Wanna buy this color, but not this type, is sth like Dunk low.....will that be good? or 2 sharp & eye-catching?







Kenn 話想係適當的時候結婚 ~


well , 現在 ge 我不再盲目相信愛情,但還是抱有希望的。


不過還是等大家再定性 d 先決定吧 !


the feeling of 2 in 1 is really good ~*



>>January 5, 2007 at 1:09:57 PM GMT+8


2007 年 1 月 1 日 星期一 【晴】

2007 年


新的一年


回顧完 2006 年的「所作所為」,是時候要為 2007 年定下一些目標,為自己找回定位。老實說,浪費了這麼多年光陰,我仍是不知道自己為什麼而生存。為了自己 ? 為了家人 ? 為了男朋友 ? 為了朋友 ? 還是一個謎。


人是自私的,我有很多的願望也是和自己有關。


1 ) 唔再病。我真的很想抬起頭做人,我想找回失去的自信 !


2 ) 風平浪靜咁讀完 sem 2 & 3,maintain high GPA


3 ) summer 番 hk 的時候可以搵到 summer job


4 ) 同男朋友感情愈來愈穩定,一齊去旅行


5 ) 年尾考到 G2 車牌



昔日幼稚的夢想一點一滴地幻滅,在腦海中化成斷斷續續的殘影,有意無意地挑動著殘餘的火種。就像被人狠狠地踩熜的火種,拼命地找緊絲絲的氧氣,卻最終變得黯淡無光。人大了,思想也變得愈來愈現實。既然是沒有可能的事情,何必花盡力氣去嘗試呢?我剩下的光陰不多,真的該好好把握每分每秒。








天空之城





有愛情是永遠的嗎 ?


你相信天長地久 ?


我深信,只有在童話故事才會出現


我有預感,我將會是一個婚姻失敗的女人


我想找一個愛我,明白我的人結婚


真的能愛另一半多於自己 ? 不可能吧 !


即使能夠為對方廝守一輩子也只是因為習慣了對方的存在


人老了,不願有太大的變動而已



愛情,是包了花紙的敗絮



>>January 3, 2007 at 5:25:43 AM GMT+8


2006 年 12 月 31 日 星期日 【晴】

Happy New Year!!


Heavy rain outside, so I decided to stay @ home all day. Also, after yesterday's carzy shopping, I was very exhausted........I sat in front of the TV and played PS2 w/ my bro ~ we played 三國無雙, the reason why I chose this game wan't becox I liked it myself; it was becox my bf played this game, so I wanna have more connection to him and be able to communicate w/ him whem he talks abt this game ^^


Countdown and gathering.....seem not that important as they used to be when I get older. Every day is the same. Perhaps, birthday isn't that important too; but as I am still a kid ( partly la ), I want to have my best fds, and of cox, my bf w/ me on that day ~







回顧番 06 年 ~ 可以算係我最大轉變的一年。


年頭同係外國讀書的男朋友分左手


明明會考成績不俗,升番中六。但讀左 2/3 竟然退學唔讀


遊戲人間左半年,經歷左 18 歲生日。


先後交了 3 個男朋友 ( 3 個都起碼大我 7 年 ) ,第 3 個就係我 keep 到依家的男朋友


去左加拿大讀書 ~ 慢慢適應呢度的生活。


生活上比以前獨立,因為好多事 ( 無論係鎖事又或者重要的事 ) 需要自己去處理。如果我自己唔著緊,無人會幫我著緊。


學期尾有唔錯的成績 ~ 對自己總算有個交代


整年入面都俾個病折磨住我 ~ 轉左好多次藥,西醫中醫都試過‥‥但無起色而且日復日愈來愈差,自己都有點灰心 ~







男朋友今晚除夕夜去左倒數 ~ HK 12 點的時候 ~ 佢打黎俾我,等我可以陪佢渡過呢個節日 ! 番到屋企佢好乖咁打電話俾我等我唔使擔心 ^^


佢仲話會娶我 ^^ 不過我已經不再是小孩子,我唔會咁天真,咁單純,一心一意相信佢就係我將來的另一半。不過,他的說話還是令我開心和感動的 !

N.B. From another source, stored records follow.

Record pilot_ok (p : PilotPlayback) (c : option PilotPlayback) : Prop := {
  po_range : 0 <= buffer_epoch p <= p_sequence p /\ p_sequence p <= MAX_COUNTER;
  po_live : p_state p <> ENDED -> p_sequence p < MAX_COUNTER;
  po_seen : forall o, c = Some o -> o = p \/
    (p_sequence o < p_sequence p /\ buffer_epoch o <= buffer_epoch p /\ p_state o <> ENDED) }.

Lemma apply_event_ok kind code p c : pilot_ok p c -> pilot_ok (apply_event kind code p).2 c.
Proof.
  intros [Hr Hl Hs]. unfold apply_event. destruct (_ || _ || _) eqn:E; [done|]. bdestr.
  specialize (Hl ltac:(assumption)). unfold MAX_COUNTER in *.
  assert (forall s e, buffer_epoch p <= e <= buffer_epoch p + 1 ->
    (s <> ENDED -> p_sequence p < 2 ^ 53 - 1 - 1) ->
    pilot_ok {| p_state := s; p_sequence := p_sequence p + 1; buffer_epoch := e |} c) as Hok.
  { intros s e He Hse. split; cbn; [unfold MAX_COUNTER; lia|intros Hne; specialize (Hse Hne); unfold MAX_COUNTER; lia|].
    intros o Ho. right.
    destruct (Hs o Ho) as [->|(Ha & Hb & Hc)]; (split; [|split]); (lia || done). }
  destruct (_ || _) eqn:Em; [apply Hok; [lia|done]|]. bdestr.
  destruct (ends_stream kind code); [apply Hok; [lia|done]|].
  destruct (bool_decide _); [apply Hok; lia|]. destruct (_ || _); apply Hok; lia.
Qed.

Lemma parse_snapshot_ok p c : pilot_ok p c -> parse_snapshot (snapshot p) = Some p.
Proof.
  intros [Hr _ _]. unfold parse_snapshot, snapshot.
  assert (state_of (state_value (p_state p)) = Some (p_state p)) as Hst by (by destruct (p_state p)).
  set (kvs := [("state", _); _; _]).
  change (get "state" kvs) with (Some (JStr (state_value (p_state p)))).
  change (get "sequence" kvs) with (Some (JNum (PInt (p_sequence p)))).
  change (get "buffer_epoch" kvs) with (Some (JNum (PInt (buffer_epoch p)))).
  change (same_set (kvs.*1) ["state"; "sequence"; "buffer_epoch"]) with true.
  cbn -[state_of state_value MAX_COUNTER]. rewrite Hst. cbn -[MAX_COUNTER].
  repeat match goal with |- context [?a <=? ?b] => replace (a <=? b) with true by (symmetry; apply Z.leb_le; lia) end.
  cbn. by destruct p.
Qed.

Lemma cursor_accept_ok p c : pilot_ok p c ->
  cursor_accept (snapshot p) c = (Ok (negb (bool_decide (c = Some p))), Some p).
Proof.
  intros Hok. unfold cursor_accept. rewrite (parse_snapshot_ok p c Hok).
  unfold mbind, st_bind, gets, id, modify, mret, st_ret. destruct Hok as [_ _ Hs].
  destruct c as [o|]; [|by rewrite bool_decide_eq_false_2].
  destruct (decide (p = o)) as [<-|Hne].
  { by rewrite !bool_decide_eq_true_2. }
  rewrite (bool_decide_eq_false_2 (p = o)), (bool_decide_eq_false_2 (Some o = Some p)) by congruence.
  destruct (Hs o eq_refl) as [->|(H1 & H2 & H3)]; [done|].
  rewrite (bool_decide_eq_false_2 (p_state o = ENDED)) by done.
  replace (p_sequence p <=? p_sequence o) with false by (symmetry; apply Z.leb_gt; lia).
  replace (buffer_epoch p <? buffer_epoch o) with false by (symmetry; apply Z.ltb_ge; lia). done.
Qed.

Lemma pilot_run_ok ops s : pilot_ok s.1 s.2 -> pilot_ok (pilot_run ops s).1 (pilot_run ops s).2.
Proof.
  revert s. induction ops as [|[kind code|] ops IH]; intros s Hok; cbn; [done| |]; apply IH; cbn.
  - by apply apply_event_ok.
  - rewrite cursor_accept_ok by done. cbn. destruct Hok as [H1 H2 _]. split; [done|done|].
    intros o [= <-]. by left.
Qed.

(** C40. The reader of the pilot's private snapshots follows the writer: whatever control
    events arrive (up to the saturation of the counters) and however rarely the
    snapshot is polled, every poll is accepted, answers whether anything changed
    since the last one, and leaves the cursor at the writer's state. *)
Theorem reader_follows_writer ops :
  let '(p, c) := pilot_run ops (new_playback, None) in
  cursor_accept (snapshot p) c = (Ok (negb (bool_decide (c = Some p))), Some p).
Proof.
  destruct (pilot_run ops (new_playback, None)) as [p c] eqn:E. apply cursor_accept_ok.
  pose proof (pilot_run_ok ops (new_playback, None)) as H. rewrite E in H. apply H.
  split; cbn; [unfold MAX_COUNTER; lia|unfold MAX_COUNTER; lia|done].
Qed.

(** ** The volume never exceeds the owner's maximum *)
Lemma mk_float_between n d m k : 0 < d -> 0 <= n -> n <= m * 2 ^ k * d -> 0 <= m < 2 ^ 53 ->
  0 <= k <= 1074 -> exists t, mk_float n d = FFin t /\ 0 <= t <= m * 2 ^ k.
Proof.
  intros Hd Hn Hle Hm Hk. assert (0 < 2 ^ k) by lia.
  assert (rnd_pos n d <= m * 2 ^ k) as Hr by (apply rnd_pos_le; [done|lia|done|done|lia]).
  assert (0 <= rnd_pos n d) as H0 by (pose proof (rnd_pos_ge 0 0 ltac:(lia) ltac:(lia) n d); lia).
  unfold mk_float, rnd_ratio. replace (n <? 0) with false by (symmetry; apply Z.ltb_ge; lia).
  rewrite Z.abs_eq by done. replace (FLOAT_LIMIT <=? rnd_pos n d) with false.
  { eexists. split; [reflexivity|lia]. }
  symmetry. apply Z.leb_gt. eapply Z.le_lt_trans; [exact Hr|]. unfold FLOAT_LIMIT.
  apply Z.le_lt_trans with (m * 2 ^ 1074).
  { apply Z.mul_le_mono_nonneg_l; [lia|]. apply Z.pow_le_mono_r; lia. }
  replace (2 ^ 2098) with (2 ^ 1024 * 2 ^ 1074) by (rewrite <- Z.pow_add_r; [done|lia..]).
  apply Z.mul_lt_mono_pos_r; [lia|]. assert (2 ^ 53 < 2 ^ 1024) by (apply Z.pow_lt_mono_r; lia). lia.
Qed.

Lemma half_up t m : 0 <= t <= m * UNIT -> 0 <= (t + 2 ^ 1073) / UNIT <= m.
Proof.
  intros Ht. pose proof UNIT_pos. assert (2 ^ 1073 < UNIT) by (rewrite UNIT_pow; apply Z.pow_lt_mono_r; lia).
  assert (0 < 2 ^ 1073) by lia. split; [apply Z.div_pos; lia|].
  enough ((t + 2 ^ 1073) / UNIT < m + 1) by lia. apply Z.div_lt_upper_bound; lia.
Qed.

Lemma to_float_small x t : finite x = Some t -> Z.abs t < 2 ^ 53 * UNIT -> to_float x = FFin t.
Proof.
  intros Hf Ht. pose proof UNIT_pos. destruct x as [n|[z|s|]]; cbn in *; try discriminate; simplify_eq; [|done].
  unfold mk_float. rewrite rnd_ratio_int by nia. pose proof (small_below_limit n ltac:(nia)) as Hl.
  replace (FLOAT_LIMIT <=? Z.abs (n * UNIT)) with false; [done|]. symmetry. by apply Z.leb_gt.
Qed.

Lemma mk_float_small m n d : 0 <= m < 2 ^ 53 -> 0 < d -> 0 <= n -> n <= m * UNIT * d ->
  exists z, finite (PFloat (mk_float n d)) = Some z /\ 0 <= z <= m * UNIT.
Proof.
  intros Hm Hd Hn Hle. rewrite UNIT_pow in *.
  destruct (mk_float_between n d m 1074) as (t & -> & Ht); [lia..|]. by exists t.
Qed.

(** Sums, products and quotients of small numbers stay below an integer bound. *)
Section Small.
Context (a b : pynum) (x y m : Z).
Hypothesis Ha : finite a = Some x.
Hypothesis Hb : finite b = Some y.
Hypothesis Hx : Z.abs x < 2 ^ 53 * UNIT.
Hypothesis Hy : Z.abs y < 2 ^ 53 * UNIT.
Hypothesis Hm : 0 <= m < 2 ^ 53.

Let Hfa : fin (to_float a) = x.
Proof. by rewrite (to_float_small a x). Qed.
Let Hfb : fin (to_float b) = y.
Proof. by rewrite (to_float_small b y). Qed.

Lemma num_add_small : 0 <= x + y <= m * UNIT ->
  exists z, finite (num_add a b) = Some z /\ 0 <= z <= m * UNIT.
Proof.
  intros H. assert (exists z, finite (PFloat (mk_float (fin (to_float a) + fin (to_float b)) 1)) = Some z
    /\ 0 <= z <= m * UNIT) as Hf by (rewrite Hfa, Hfb; apply mk_float_small; lia).
  destruct a as [n|f], b as [n'|f']; try exact Hf. clear Hf. cbn in *. simplify_eq.
  exists ((n + n') * UNIT). split; [done|lia].
Qed.

Lemma num_mul_small : 0 <= x * y <= m * UNIT * UNIT ->
  exists z, finite (num_mul a b) = Some z /\ 0 <= z <= m * UNIT.
Proof.
  intros H. pose proof UNIT_pos. assert (exists z, finite (PFloat (mk_float (fin (to_float a) * fin (to_float b)) UNIT)) = Some z
    /\ 0 <= z <= m * UNIT) as Hf by (rewrite Hfa, Hfb; apply mk_float_small; lia).
  destruct a as [n|f], b as [n'|f']; try exact Hf. clear Hf. cbn in *. simplify_eq.
  exists (n * n' * UNIT). split; [done|nia].
Qed.

Lemma num_div_small : 0 <= x -> 0 < y -> x <= m * y ->
  exists z, finite (num_div a b) = Some z /\ 0 <= z <= m * UNIT.
Proof.
  intros H0 H1 H2. pose proof UNIT_pos.
  assert (exists z, finite (PFloat (mk_float (fin (to_float a) * UNIT) (fin (to_float b)))) = Some z
    /\ 0 <= z <= m * UNIT) as Hf by (rewrite Hfa, Hfb; apply mk_float_small; nia).
  destruct a as [n|f], b as [n'|f']; try exact Hf. clear Hf. cbn [finite] in Ha, Hb. simplify_eq.
  apply mk_float_small; nia.
Qed.
End Small.

(** The slider of a level between -30 and 0. *)
Lemma slider_range db z : finite db = Some z -> -30 * UNIT <= z <= 0 -> 0 <= slider db <= 100.
Proof.
  intros Hf Hz. pose proof UNIT_pos as HU.
  destruct (num_add_small db (PInt 30) z (30 * UNIT) 30) as (a & Ha & Har); [done|done|lia..|].
  destruct (num_mul_small (num_add db (PInt 30)) (PInt 100) a (100 * UNIT) 3000) as (b & Hb & Hbr);
    [done|done|lia|lia|lia|nia|].
  destruct (num_div_small (num_mul (num_add db (PInt 30)) (PInt 100)) (PInt 30) b (30 * UNIT) 100)
    as (c & Hc & Hcr); [done|done|lia..|].
  unfold slider. set (q := num_div _ _) in *.
  assert (finite HALF = Some (2 ^ 1073)) as Hh by done.
  assert (UNIT = 2 * 2 ^ 1073) as HP by (rewrite UNIT_pow; rewrite <- Z.pow_succ_r by lia; done).
  assert (to_float q = FFin c) as Hq by (apply to_float_small; [done|lia]).
  assert (exists s, num_add q HALF = PFloat (FFin s) /\ 0 <= s <= 201 * 2 ^ 1073) as (s & Hs & Hsr).
  { assert (num_add q HALF = PFloat (mk_float (c + 2 ^ 1073) 1)) as ->.
    { unfold num_add. rewrite Hq. by destruct q. }
    destruct (mk_float_between (c + 2 ^ 1073) 1 201 1073) as (t & -> & Ht); [lia..|]. by exists t. }
  rewrite Hs. unfold num_floor. cbn [finite]. split; [apply Z.div_pos; lia|].
  enough (s / UNIT < 101) by lia. apply Z.div_lt_upper_bound; lia.
Qed.

Lemma project_volume_Ok db maximum v : project_volume db maximum = Ok v ->
  0 <= applied v <= requested v /\ requested v <= 100 /\ applied v <= maximum <= 100
  /\ (limited v = true <-> maximum < requested v) /\ (muted v = true -> applied v = 0).
Proof.
  unfold project_volume. destruct (negb _) eqn:Em; [done|]. bdestr.
  intros (bad & Hbad & Hv)%bind_Ok. destruct bad; [done|]. injection Hv as <-.
  apply ror_false in Hbad as [Hfin [= Hr%negb_false_iff]]. apply bad_number_false in Hfin.
  assert (0 <= (if num_eq db (PInt (-144)) then 0 else slider db) <= 100) as Hs.
  { destruct (num_eq db (PInt (-144))) eqn:Ee; [lia|]. rewrite orb_false_r in Hr. bdestr.
    assert (exists z, finite db = Some z) as [z Hz] by (destruct db as [n|[t|s|]]; [by eexists..|done|done]).
    assert (num_le (PInt (-30)) db = true) as Hlo by assumption.
    assert (num_le db (PInt 0) = true) as Hhi by assumption.
    rewrite (num_le_finite _ _ (-30 * UNIT) z) in Hlo by done.
    rewrite (num_le_finite _ _ z 0) in Hhi by done. bdestr.
    apply (slider_range db z); [done|lia]. }
  cbn. set (r := if num_eq db _ then 0 else _) in *. repeat split; try lia.
  intros He. subst r. rewrite He. lia.
Qed.

(** The calls of one session: [None] closes it. *)
Fixpoint volume_run (calls : list (option (Z * Z * pynum))) (v : volume_cursor)
    : list (Z * VolumeIntent) :=
  match calls with
  | [] => []
  | None :: calls => volume_run calls (close v)
  | Some (g, q, db) :: calls =>
      match consume g q db v with
      | (Ok (Some i), v) => (q, i) :: volume_run calls v
      | (_, v) => volume_run calls v
      end
  end.

Definition within (maximum : Z) (i : VolumeIntent) : Prop :=
  0 <= applied i <= maximum /\ applied i <= requested i <= 100
  /\ (muted i = true -> applied i = 0) /\ (limited i = true <-> maximum < requested i).

Lemma consume_inv g q db v r v' : consume g q db v = (r, v') ->
  v_maximum v' = v_maximum v /\ v_generation v' = v_generation v /\ v_closed v' = v_closed v /\
  match r with
  | Ok (Some i) => v_closed v = false /\ g = v_generation v /\ v_sequence v < q /\ v_sequence v' = q
                   /\ within (v_maximum v) i
  | _ => v_sequence v' = v_sequence v
  end.
Proof.
  unfold consume, mbind, st_bind, gets, id, of_res, modify. destruct (_ || _) eqn:E.
  { intros [= <- <-]. done. }
  bdestr. destruct (project_volume db (v_maximum v)) as [i|e] eqn:Ep; intros [= <- <-]; [|done].
  apply project_volume_Ok in Ep. cbn. unfold within. repeat (split; [done || lia || tauto|]). tauto.
Qed.

Lemma volume_run_ok calls v :
  let out := volume_run calls v in
  StronglySorted (fun a b => a.1 < b.1) out /\
  Forall (fun e => v_sequence v < e.1 /\ within (v_maximum v) e.2 /\ v_closed v = false) out.
Proof.
  revert v. induction calls as [|[[[g q] db]|] calls IH]; intros v; cbn; [split; constructor| |].
  - destruct (consume g q db v) as [r v'] eqn:E. apply consume_inv in E as (Hm & Hg & Hc & Hr).
    destruct (IH v') as [H1 H2]. rewrite Hm, Hc in H2.
    destruct r as [[i|]|e]; [|by rewrite Hr in H2..].
    destruct Hr as (Hc' & Hgg & Hlt & Hq & Hw). rewrite Hq in H2. split.
    + constructor; [done|]. eapply list.Forall_impl; [exact H2|]. by intros x [? _].
    + constructor; [done|]. eapply list.Forall_impl; [exact H2|]. cbn. intros x (? & ? & ?). split; [lia|by split].
  - destruct (IH (close v)) as [H1 H2]. split; [done|]. eapply list.Forall_impl; [exact H2|].
    cbn. intros x (? & ? & ?). done.
Qed.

Some gifts from aunts & uncles





>>January 3, 2007 at 5:23:28 AM GMT+8


2006 年 12 月 30 日 星期六 【晴】

Shopping Day @ Vaughn Mills ( 16th & Jane )



12 : 45 aunti Rebeca came n picked up my mum & me. Went to Time square for sushi ( 金一番) personally, I think 一番 ( 富食街 ) is better then this one.



1 sth headed to Vaughan Mills ~ it tool abt 20 mins to there. Luckily, we got a space to park very quickly ! The parking lot was so packed!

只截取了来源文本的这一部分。